* [PROBLEM TO WORK ON]: Please retype all of the following entries exactly.

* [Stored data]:
(* ===== verification/GtpContainer.v ===== *)
(** * The containers of the GTPv2-C messages

    [src/gtpv2c/msg_gtpv2c.hpp] has one class per message and per bearer
    context, all under [gtpv2c_ies_container]: typed members with a presence
    flag, an overload of [get] and of [set] per type (choosing the member by the
    instance where there are several), vectors of bearer contexts.  A class is
    here the table of its members and overloads ([ies_class], [message_class]);
    the operations interpret the tables.  The tables themselves are in
    [GtpMessages].

    The constructors of [gtpv2c_msg] from a container
    ([src/gtpv2c/3gpp_29.274.cpp]) are tables too, of the elements they add
    ([build]); [message_of] interprets them.  [message_to_container] is
    [gtpv2c_msg::to_core_type]: every element is given to the [set] of the
    container, through the base class. *)
From S2P Require Import Prelude PaaDynamic Stream GtpTlv GtpScalar GtpIdentity GtpQos GtpLocation GtpAddress GtpOptions GtpIe GtpCore GtpMsg Container.
From Stdlib Require Import ZArith Lia String.
From stdpp Require Import base numbers tactics list strings gmap.
Open Scope Z_scope.

Set Warnings "-register-all".

Definition GTP_IE_PROCEDURE_TRANSACTION_ID : Z := 100.
Definition GTP_IE_USER_CSG_INFORMATION : Z := 145.
Definition GTP_IE_LOCAL_DISTINGUISHED_NAME : Z := 151.
Definition GTP_IE_EPC_TIMER : Z := 156.

(** ** Values and their types

    The values of a container: those an element carries, and those of types
    without an element class ([procedure_transaction_id_t], [uci_t],
    [local_distinguished_name_t], [epc_timer_t], [uli_timestamp_t], [arp_t]). *)
Inductive value :=
| VCore (c : gtpv2c_core)
| VPti (procedure_transaction_id : Z)
| VUci (p : plmn) (csg_id access_mode lcsg cmi : Z)
| VLdn (ldn : list Z)
| VEpcTimer (timer_unit timer_value : Z)
| VUliTimestamp (uli_timestamp_value : Z)
| VArp (pci pl pvi : Z).

(** The types overloads are chosen by. *)
Inductive ie_kind :=
  | Kimsi | Kcause | Krecovery | Kapn | Kambr | Kebi | Kip_address | Kmei | Kmsisdn | Kindication | Kpco | Kpaa
  | Kbearer_qos | Kflow_qos | Krat_type | Kserving_network | Ktft | Kuli | Kfteid | Kdelay_value | Kcharging_id
  | Kbearer_flags | Kpdn_type | Kue_time_zone | Kapn_restriction | Kselection_mode | Kfq_csid | Knode_type
  | Knode_features | Kciot | Kepco | Kran_nas_cause | Kpti | Kuci | Kldn | Kepc_timer | Kuli_timestamp | Karp
  | Kbearer_context.

#[export] Instance ie_kind_eq_dec : EqDecision ie_kind.
Proof. solve_decision. Defined.

Definition kind_of (v : value) : ie_kind :=
  match v with
  | VCore (CoreImsi _) => Kimsi
  | VCore (CoreCause _) => Kcause
  | VCore (CoreRecovery _) => Krecovery
  | VCore (CoreApn _) => Kapn
  | VCore (CoreAmbr _) => Kambr
  | VCore (CoreEbi _) => Kebi
  | VCore (CoreIpAddress _) => Kip_address
  | VCore (CoreMei _) => Kmei
  | VCore (CoreMsisdn _) => Kmsisdn
  | VCore (CoreIndication _) => Kindication
  | VCore (CorePco _) => Kpco
  | VCore (CorePaa _) => Kpaa
  | VCore (CoreBearerQos _) => Kbearer_qos
  | VCore (CoreFlowQos _) => Kflow_qos
  | VCore (CoreRatType _) => Krat_type
  | VCore (CoreServingNetwork _) => Kserving_network
  | VCore (CoreBearerTft _) => Ktft
  | VCore (CoreUli _) => Kuli
  | VCore (CoreFteid _) => Kfteid
  | VCore (CoreDelayValue _) => Kdelay_value
  | VCore (CoreChargingId _) => Kcharging_id
  | VCore (CoreBearerFlags _) => Kbearer_flags
  | VCore (CorePdnType _) => Kpdn_type
  | VCore (CoreUeTimeZone _) => Kue_time_zone
  | VCore (CoreApnRestriction _) => Kapn_restriction
  | VCore (CoreSelectionMode _) => Kselection_mode
  | VCore (CoreFqCsid _) => Kfq_csid
  | VCore (CoreNodeType _) => Knode_type
  | VCore (CoreNodeFeatures _) => Knode_features
  | VCore (CoreCiot _) => Kciot
  | VCore (CoreEpco _) => Kepco
  | VCore (CoreRanNasCause _) => Kran_nas_cause
  | VPti _ => Kpti
  | VUci _ _ _ _ _ => Kuci
  | VLdn _ => Kldn
  | VEpcTimer _ _ => Kepc_timer
  | VUliTimestamp _ => Kuli_timestamp
  | VArp _ _ _ => Karp
  | VCore (CoreBearerContext _) => Kbearer_context
  end.

(** The element type in the exception of [gtpv2c_ies_container]'s own overload
    for a type; it has none for the last two. *)
Definition base_ie_type (k : ie_kind) : Z :=
  match k with
  | Kimsi => GTP_IE_IMSI
  | Kcause => GTP_IE_CAUSE
  | Krecovery => GTP_IE_RECOVERY_RESTART_COUNTER
  | Kapn => GTP_IE_ACCESS_POINT_NAME
  | Kambr => GTP_IE_AGGREGATE_MAXIMUM_BIT_RATE
  | Kebi => GTP_IE_EPS_BEARER_ID
  | Kip_address => GTP_IE_IP_ADDRESS
  | Kmei => GTP_IE_MOBILE_EQUIPMENT_IDENTITY
  | Kmsisdn => GTP_IE_MSISDN
  | Kindication => GTP_IE_INDICATION
  | Kpco => GTP_IE_PROTOCOL_CONFIGURATION_OPTIONS
  | Kpaa => GTP_IE_PDN_ADDRESS_ALLOCATION
  | Kbearer_qos => GTP_IE_BEARER_QUALITY_OF_SERVICE
  | Kflow_qos => GTP_IE_FLOW_QUALITY_OF_SERVICE
  | Krat_type => GTP_IE_RAT_TYPE
  | Kserving_network => GTP_IE_SERVING_NETWORK
  | Ktft => GTP_IE_EPS_BEARER_LEVEL_TRAFFIC_FLOW_TEMPLATE
  | Kuli => GTP_IE_USER_LOCATION_INFORMATION
  | Kfteid => GTP_IE_FULLY_QUALIFIED_TUNNEL_ENDPOINT_IDENTIFIER
  | Kdelay_value => GTP_IE_DELAY_VALUE
  | Kcharging_id => GTP_IE_CHARGING_ID
  | Kbearer_flags => GTP_IE_BEARER_FLAGS
  | Kpdn_type => GTP_IE_PDN_TYPE
  | Kue_time_zone => GTP_IE_UE_TIME_ZONE
  | Kapn_restriction => GTP_IE_APN_RESTRICTION
  | Kselection_mode => GTP_IE_SELECTION_MODE
  | Kfq_csid => GTP_IE_FQ_CSID
  | Knode_type => GTP_IE_NODE_TYPE
  | Knode_features => GTP_IE_NODE_FEATURES
  | Kciot => GTP_IE_CIOT_OPTIMIZATIONS_SUPPORT_INDICATION
  | Kepco => GTP_IE_EXTENDED_PROTOCOL_CONFIGURATION_OPTIONS
  | Kran_nas_cause => GTP_IE_RAN_NAS_CAUSE
  | Kpti => GTP_IE_PROCEDURE_TRANSACTION_ID
  | Kuci => GTP_IE_USER_CSG_INFORMATION
  | Kldn => GTP_IE_LOCAL_DISTINGUISHED_NAME
  | Kepc_timer => GTP_IE_EPC_TIMER
  | Kbearer_context => GTP_IE_BEARER_CONTEXT
  | Kuli_timestamp | Karp => 0
  end.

* [SOLUTION]:
(* ===== verification/GtpContainer.v ===== *)
(** * The containers of the GTPv2-C messages

    [src/gtpv2c/msg_gtpv2c.hpp] has one class per message and per bearer
    context, all under [gtpv2c_ies_container]: typed members with a presence
    flag, an overload of [get] and of [set] per type (choosing the member by the
    instance where there are several), vectors of bearer contexts.  A class is
    here the table of its members and overloads ([ies_class], [message_class]);
    the operations interpret the tables.  The tables themselves are in
    [GtpMessages].

    The constructors of [gtpv2c_msg] from a container
    ([src/gtpv2c/3gpp_29.274.cpp]) are tables too, of the elements they add
    ([build]); [message_of] interprets them.  [message_to_container] is
    [gtpv2c_msg::to_core_type]: every element is given to the [set] of the
    container, through the base class. *)
From S2P Require Import Prelude PaaDynamic Stream GtpTlv GtpScalar GtpIdentity GtpQos GtpLocation GtpAddress GtpOptions GtpIe GtpCore GtpMsg Container.
From Stdlib Require Import ZArith Lia String.
From stdpp Require Import base numbers tactics list strings gmap.
Open Scope Z_scope.

Set Warnings "-register-all".

Definition GTP_IE_PROCEDURE_TRANSACTION_ID : Z := 100.
Definition GTP_IE_USER_CSG_INFORMATION : Z := 145.
Definition GTP_IE_LOCAL_DISTINGUISHED_NAME : Z := 151.
Definition GTP_IE_EPC_TIMER : Z := 156.

(** ** Values and their types

    The values of a container: those an element carries, and those of types
    without an element class ([procedure_transaction_id_t], [uci_t],
    [local_distinguished_name_t], [epc_timer_t], [uli_timestamp_t], [arp_t]). *)
Inductive value :=
| VCore (c : gtpv2c_core)
| VPti (procedure_transaction_id : Z)
| VUci (p : plmn) (csg_id access_mode lcsg cmi : Z)
| VLdn (ldn : list Z)
| VEpcTimer (timer_unit timer_value : Z)
| VUliTimestamp (uli_timestamp_value : Z)
| VArp (pci pl pvi : Z).

(** The types overloads are chosen by. *)
Inductive ie_kind :=
  | Kimsi | Kcause | Krecovery | Kapn | Kambr | Kebi | Kip_address | Kmei | Kmsisdn | Kindication | Kpco | Kpaa
  | Kbearer_qos | Kflow_qos | Krat_type | Kserving_network | Ktft | Kuli | Kfteid | Kdelay_value | Kcharging_id
  | Kbearer_flags | Kpdn_type | Kue_time_zone | Kapn_restriction | Kselection_mode | Kfq_csid | Knode_type
  | Knode_features | Kciot | Kepco | Kran_nas_cause | Kpti | Kuci | Kldn | Kepc_timer | Kuli_timestamp | Karp
  | Kbearer_context.

#[export] Instance ie_kind_eq_dec : EqDecision ie_kind.
Proof. solve_decision. Defined.

Definition kind_of (v : value) : ie_kind :=
  match v with
  | VCore (CoreImsi _) => Kimsi
  | VCore (CoreCause _) => Kcause
  | VCore (CoreRecovery _) => Krecovery
  | VCore (CoreApn _) => Kapn
  | VCore (CoreAmbr _) => Kambr
  | VCore (CoreEbi _) => Kebi
  | VCore (CoreIpAddress _) => Kip_address
  | VCore (CoreMei _) => Kmei
  | VCore (CoreMsisdn _) => Kmsisdn
  | VCore (CoreIndication _) => Kindication
  | VCore (CorePco _) => Kpco
  | VCore (CorePaa _) => Kpaa
  | VCore (CoreBearerQos _) => Kbearer_qos
  | VCore (CoreFlowQos _) => Kflow_qos
  | VCore (CoreRatType _) => Krat_type
  | VCore (CoreServingNetwork _) => Kserving_network
  | VCore (CoreBearerTft _) => Ktft
  | VCore (CoreUli _) => Kuli
  | VCore (CoreFteid _) => Kfteid
  | VCore (CoreDelayValue _) => Kdelay_value
  | VCore (CoreChargingId _) => Kcharging_id
  | VCore (CoreBearerFlags _) => Kbearer_flags
  | VCore (CorePdnType _) => Kpdn_type
  | VCore (CoreUeTimeZone _) => Kue_time_zone
  | VCore (CoreApnRestriction _) => Kapn_restriction
  | VCore (CoreSelectionMode _) => Kselection_mode
  | VCore (CoreFqCsid _) => Kfq_csid
  | VCore (CoreNodeType _) => Knode_type
  | VCore (CoreNodeFeatures _) => Knode_features
  | VCore (CoreCiot _) => Kciot
  | VCore (CoreEpco _) => Kepco
  | VCore (CoreRanNasCause _) => Kran_nas_cause
  | VPti _ => Kpti
  | VUci _ _ _ _ _ => Kuci
  | VLdn _ => Kldn
  | VEpcTimer _ _ => Kepc_timer
  | VUliTimestamp _ => Kuli_timestamp
  | VArp _ _ _ => Karp
  | VCore (CoreBearerContext _) => Kbearer_context
  end.

(** The element type in the exception of [gtpv2c_ies_container]'s own overload
    for a type; it has none for the last two. *)
Definition base_ie_type (k : ie_kind) : Z :=
  match k with
  | Kimsi => GTP_IE_IMSI
  | Kcause => GTP_IE_CAUSE
  | Krecovery => GTP_IE_RECOVERY_RESTART_COUNTER
  | Kapn => GTP_IE_ACCESS_POINT_NAME
  | Kambr => GTP_IE_AGGREGATE_MAXIMUM_BIT_RATE
  | Kebi => GTP_IE_EPS_BEARER_ID
  | Kip_address => GTP_IE_IP_ADDRESS
  | Kmei => GTP_IE_MOBILE_EQUIPMENT_IDENTITY
  | Kmsisdn => GTP_IE_MSISDN
  | Kindication => GTP_IE_INDICATION
  | Kpco => GTP_IE_PROTOCOL_CONFIGURATION_OPTIONS
  | Kpaa => GTP_IE_PDN_ADDRESS_ALLOCATION
  | Kbearer_qos => GTP_IE_BEARER_QUALITY_OF_SERVICE
  | Kflow_qos => GTP_IE_FLOW_QUALITY_OF_SERVICE
  | Krat_type => GTP_IE_RAT_TYPE
  | Kserving_network => GTP_IE_SERVING_NETWORK
  | Ktft => GTP_IE_EPS_BEARER_LEVEL_TRAFFIC_FLOW_TEMPLATE
  | Kuli => GTP_IE_USER_LOCATION_INFORMATION
  | Kfteid => GTP_IE_FULLY_QUALIFIED_TUNNEL_ENDPOINT_IDENTIFIER
  | Kdelay_value => GTP_IE_DELAY_VALUE
  | Kcharging_id => GTP_IE_CHARGING_ID
  | Kbearer_flags => GTP_IE_BEARER_FLAGS
  | Kpdn_type => GTP_IE_PDN_TYPE
  | Kue_time_zone => GTP_IE_UE_TIME_ZONE
  | Kapn_restriction => GTP_IE_APN_RESTRICTION
  | Kselection_mode => GTP_IE_SELECTION_MODE
  | Kfq_csid => GTP_IE_FQ_CSID
  | Knode_type => GTP_IE_NODE_TYPE
  | Knode_features => GTP_IE_NODE_FEATURES
  | Kciot => GTP_IE_CIOT_OPTIMIZATIONS_SUPPORT_INDICATION
  | Kepco => GTP_IE_EXTENDED_PROTOCOL_CONFIGURATION_OPTIONS
  | Kran_nas_cause => GTP_IE_RAN_NAS_CAUSE
  | Kpti => GTP_IE_PROCEDURE_TRANSACTION_ID
  | Kuci => GTP_IE_USER_CSG_INFORMATION
  | Kldn => GTP_IE_LOCAL_DISTINGUISHED_NAME
  | Kepc_timer => GTP_IE_EPC_TIMER
  | Kbearer_context => GTP_IE_BEARER_CONTEXT
  | Kuli_timestamp | Karp => 0
  end.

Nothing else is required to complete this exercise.